### PROBLEM DETAILS
Please return every line below that contains the string "Hact".

### Saved entries
Lemma set_hold_frame st k tx o :
  cells (memory_set_hold st k tx o) = cells st ∧ entries (memory_set_hold st k tx o) = entries st ∧
  pending_deltas (memory_set_hold st k tx o) = pending_deltas st ∧
  fee_held (memory_set_hold st k tx o) = fee_held st ∧
  withheld (memory_set_hold st k tx o) = withheld st.
Proof. unfold memory_set_hold. destruct o; [done|]. by destruct (held st !! k). Qed.

Lemma set_fee_frame st k tx o :
  cells (memory_set_fee_hold st k tx o) = cells st ∧ entries (memory_set_fee_hold st k tx o) = entries st ∧
  pending_deltas (memory_set_fee_hold st k tx o) = pending_deltas st ∧
  held (memory_set_fee_hold st k tx o) = held st ∧
  withheld (memory_set_fee_hold st k tx o) = withheld st.
Proof. unfold memory_set_fee_hold. destruct o; [done|]. by destruct (fee_held st !! k). Qed.

Lemma collapse_entry_frame st p x c :
  cells (collapse_entry st p x c) = cells st ∧
  pending_deltas (collapse_entry st p x c) = pending_deltas st ∧
  held (collapse_entry st p x c) = held st ∧ fee_held (collapse_entry st p x c) = fee_held st ∧
  withheld (collapse_entry st p x c) = withheld st.
Proof. unfold collapse_entry. destruct c; [done|]. by destruct (entries st !! p). Qed.
Lemma sweep_class_inv cl act0 c0 visited st k :
  (claim_tx cl < n)%nat → k ∉ visited →
  (∀ k h r, (h, r) ∈ active_of act0 k → (r < n)%nat ∧
     (claim_lo cl ≤ h → class_conflicts_with (claim_class cl) k = true → Q (claim_tx cl) r)) →
  loop_inv cl act0 c0 visited st → loop_inv cl act0 c0 (k :: visited) (sweep_class cl st k).
Proof.
  intros Htx Hk Hact [L1 L2 L3 L4 L5 L6 L7]. destruct st as [[act c] reach]. cbn [fst snd] in *.
  unfold sweep_class. destruct (class_conflicts_with (claim_class cl) k) eqn:Hconf; cbn [negb].
  2: { split; cbn [fst snd]; try done.
       - intros k' [->|Hk']%elem_of_cons Hc'; [congruence|by apply L3].
       - intros k' Hk'. apply L4. rewrite not_elem_of_cons in Hk'. tauto.
       - intros [E|Hv]%elem_of_cons Hc'; [congruence|by apply L6]. }
  assert (Hsame : active_of act k = active_of act0 k) by (apply L4; by left).
  destruct (absorb_spec (active_of act k) c (claim_tx cl) (claim_lo cl) L1 Htx) as (A1 & A2 & A3 & A4).
  { rewrite Hsame. intros h r Hin. destruct (Hact k h r Hin) as [? ?]. auto. }
  destruct (absorb (active_of act k) c (claim_tx cl) (claim_lo cl)) as [c' found]. cbn [fst snd] in *.
  rewrite Hsame in A3, A4.
  assert (Hgrow : ∀ h r k', (h, r) ∈ active_of act0 k' → same c (claim_tx cl) r → same c' (claim_tx cl) r).
  { intros h r k' Hin Hs. apply A2; [done| |done]. by apply (Hact k' h r). }
  assert (Hold : ∀ k' act', k' ≠ k → active_of act' k' = active_of act k' →
    class_done cl act0 act c k' → class_done cl act0 act' c' k').
  { intros k' act' Hne E (D1 & D2 & D3). unfold class_done. rewrite E. split; [|done].
    intros h r Hin Hle. eapply Hgrow; [done|]. by eapply D1. }
  destruct found as [far|].
  - destruct (A4 far eq_refl) as (r0 & Hr0 & Hle0).
    destruct (decide (k = claim_class cl)) as [->|Hne].
    + split; cbn [fst snd]; try done.
      * by transitivity c.
      * intros k' [->|Hk']%elem_of_cons Hc'.
        -- split; [intros h r Hin Hle; by apply A3 with (h := h)|]. split; [done|].
           intros _. by rewrite active_of_set, decide_True.
        -- apply Hold; [by intros ->|rewrite active_of_set, decide_False; [done|intros E; by subst]|by apply L3].
      * intros k' Hk'. rewrite active_of_set, decide_False; [apply L4|];
          rewrite not_elem_of_cons in Hk'; naive_solver congruence.
      * lia.
      * intros _ _ h r Hin Hle. destruct (A3 h r Hin Hle) as [_ (f & [= <-] & ?)]. lia.
      * destruct (Z.max_spec reach far) as [[? ->]|[? ->]]; [right|done]. split; [done|]. by exists r0.
    + split; cbn [fst snd]; try done.
      * by transitivity c.
      * intros k' [->|Hk']%elem_of_cons Hc'.
        -- split; [intros h r Hin Hle; by apply A3 with (h := h)|]. split; [|done].
           intros _. rewrite active_of_set, decide_True by done. split.
           ++ intros h r Hin Hle. destruct (A3 h r Hin Hle) as [_ (f & [= <-] & ?)].
              exists far. split; [by apply list_elem_of_singleton|done].
           ++ intros f r [= -> ->]%list_elem_of_singleton. split; [done|]. by exists r0.
        -- apply Hold; [by intros ->| |by apply L3].
           rewrite active_of_set, decide_False, active_of_set, decide_False; [done|intros E; by subst..].
      * intros k' Hk'. rewrite active_of_set, decide_False, active_of_set, decide_False;
          [apply L4|..]; rewrite not_elem_of_cons in Hk'; naive_solver congruence.
      * intros [E|Hv]%elem_of_cons Hc'; [congruence|by apply L6].
  - assert (Hnone : ∀ h r, (h, r) ∈ active_of act0 k → claim_lo cl ≤ h → False).
    { intros h r Hin Hle. by destruct (A3 h r Hin Hle) as [_ (f & ? & _)]. }
    split; cbn [fst snd]; try done.
    + by transitivity c.
    + intros k' [->|Hk']%elem_of_cons Hc'.
      * split; [intros h r Hin Hle; by destruct (Hnone h r)|].
        split; [|by intros _; rewrite active_of_set, decide_True].
        intros _. rewrite active_of_set, decide_True by done.
        split; [intros h r Hin Hle; by destruct (Hnone h r)|]. by intros f r ?%not_elem_of_nil.
      * apply Hold; [by intros ->|rewrite active_of_set, decide_False; [done|intros E; by subst]|by apply L3].
    + intros k' Hk'. rewrite active_of_set, decide_False; [apply L4|];
        rewrite not_elem_of_cons in Hk'; naive_solver congruence.
    + intros [E|Hv]%elem_of_cons Hc' h r Hin Hle; [|by eapply L6].
      subst k. by destruct (Hnone h r).
Qed.

Lemma sweep_classes_inv cl act0 c0 :
  comp_ok c0 → (claim_tx cl < n)%nat →
  (∀ k h r, (h, r) ∈ active_of act0 k → (r < n)%nat ∧
     (claim_lo cl ≤ h → class_conflicts_with (claim_class cl) k = true → Q (claim_tx cl) r)) →
  loop_inv cl act0 c0 [CWrite; CMovement; CRead]
    (foldl (sweep_class cl) (act0, c0, claim_hi cl) class_all).
Proof.
  intros Hc Htx Hact. unfold class_all. cbn [foldl].
  apply sweep_class_inv; [done|set_solver|done|]. apply sweep_class_inv; [done|set_solver|done|].
  apply sweep_class_inv; [done|set_solver|done|]. split; cbn [fst snd]; try done.
  - by intros k ?%not_elem_of_nil.
  - by intros ?%not_elem_of_nil.
  - by left.
Qed.

(** What the sweep keeps over the claims it has passed, at the sweep point [lo]. *)
Record sweep_inv (passed : list CollectionClaim) (lo : Z) (st : Actives * list nat) : Prop := {
  si_comp : comp_ok st.2;
  si_complete : ∀ a b, a ∈ passed → b ∈ passed →
    class_conflicts_with (claim_class a) (claim_class b) = true →
    claim_lo a ≤ claim_hi b → claim_lo b ≤ claim_hi a → same st.2 (claim_tx a) (claim_tx b);
  si_cover : ∀ q, q ∈ passed → lo ≤ claim_hi q →
    ∃ h r, (h, r) ∈ active_of st.1 (claim_class q) ∧ claim_hi q ≤ h ∧ same st.2 (claim_tx q) r;
  si_active : ∀ k h r, (h, r) ∈ active_of st.1 k →
    ∃ q, q ∈ passed ∧ claim_class q = k ∧ claim_hi q = h ∧ same st.2 (claim_tx q) r ∧ (r < n)%nat;
}.

Lemma class_conflicts_sym a b : class_conflicts_with a b = class_conflicts_with b a.
Proof. by destruct a, b. Qed.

### EXERCISE OUTPUT
  intros Htx Hk Hact [L1 L2 L3 L4 L5 L6 L7]. destruct st as [[act c] reach]. cbn [fst snd] in *.
  { rewrite Hsame. intros h r Hin. destruct (Hact k h r Hin) as [? ?]. auto. }
  { intros h r k' Hin Hs. apply A2; [done| |done]. by apply (Hact k' h r). }
  intros Hc Htx Hact. unfold class_all. cbn [foldl].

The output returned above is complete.